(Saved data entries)
<<<<

(** The first rune of a longer text: the same, or the text was its beginning. *)
Lemma utf8_width_ext l x :
  utf8_width (l ++ x) = utf8_width l ∨ Forall (λ c, 0x80 ≤ c) l.
Proof.
  destruct l as [|a l]; [right; constructor|]. destruct (decide (a < 0x80)) as [Ha|Ha].
  { left. cbn. by rewrite !bool_decide_true. }
  assert (0x80 ≤ a) as Ha' by lia.
  destruct l as [|b l]; [right; by constructor|]. destruct (decide (0x80 ≤ b)) as [Hb|Hb].
  2: { left. cbn. rewrite !(bool_decide_false (a < 128)) by lia.
       assert (∀ lo hi, 0x80 ≤ lo → between lo b hi = false) as Hbt.
       { intros lo hi ?. apply not_true_iff_false. rewrite between_spec. lia. }
       unfold cont. rewrite !Hbt, !andb_false_r by lia. cbn.
       destruct (l ++ x) as [|? [|??]], l as [|? [|??]]; try done. }
  destruct l as [|c l]; [right; by repeat constructor|]. destruct (decide (0x80 ≤ c)) as [Hc|Hc].
  2: { left. cbn. rewrite !(bool_decide_false (a < 128)) by lia.
       assert (cont c = false) as Hct by (apply not_true_iff_false; intros ?%cont_high; lia).
       rewrite !Hct, !andb_false_r. cbn. destruct (_ && _); [done|].
       destruct (l ++ x), l; try done. }
  destruct l as [|d l]; [right; by repeat constructor|]. left. done.
Qed.

Lemma utf8_width_ext_pos l x : utf8_width l ≠ 0%nat → utf8_width (l ++ x) = utf8_width l.
Proof.
  destruct l as [|a [|b [|c [|d l]]]]; cbn; repeat case_match; try done; try (cbn; by rewrite ?H).
Qed.

#[local] Arguments utf8_width : simpl never.
#[local] Arguments strip : simpl nomatch.

(** A string literal whose bytes are all above ASCII is not closed. *)
Lemma unquote_open fuel copy l : Forall (λ c, 0x80 ≤ c) l → unquote fuel copy l = None.
Proof.
  revert copy l. induction fuel as [|fuel IH]; intros copy l Hl; [done|].
  destruct Hl as [|c l Hc Hl]; [done|]. cbn.
  destruct copy as [|copy]; [|by rewrite IH].
  rewrite !bool_decide_false by lia.
  destruct (utf8_width (c :: l)); by rewrite IH.
Qed.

>>>>

Give back exactly the lines above starting at the line where "assert (∀ lo" appears and ending at the line where "destruct (l ++ x), l;" appears, both included, with no other lines.

       assert (∀ lo hi, 0x80 ≤ lo → between lo b hi = false) as Hbt.
       { intros lo hi ?. apply not_true_iff_false. rewrite between_spec. lia. }
       unfold cont. rewrite !Hbt, !andb_false_r by lia. cbn.
       destruct (l ++ x) as [|? [|??]], l as [|? [|??]]; try done. }
  destruct l as [|c l]; [right; by repeat constructor|]. destruct (decide (0x80 ≤ c)) as [Hc|Hc].
  2: { left. cbn. rewrite !(bool_decide_false (a < 128)) by lia.
       assert (cont c = false) as Hct by (apply not_true_iff_false; intros ?%cont_high; lia).
       rewrite !Hct, !andb_false_r. cbn. destruct (_ && _); [done|].
       destruct (l ++ x), l; try done. }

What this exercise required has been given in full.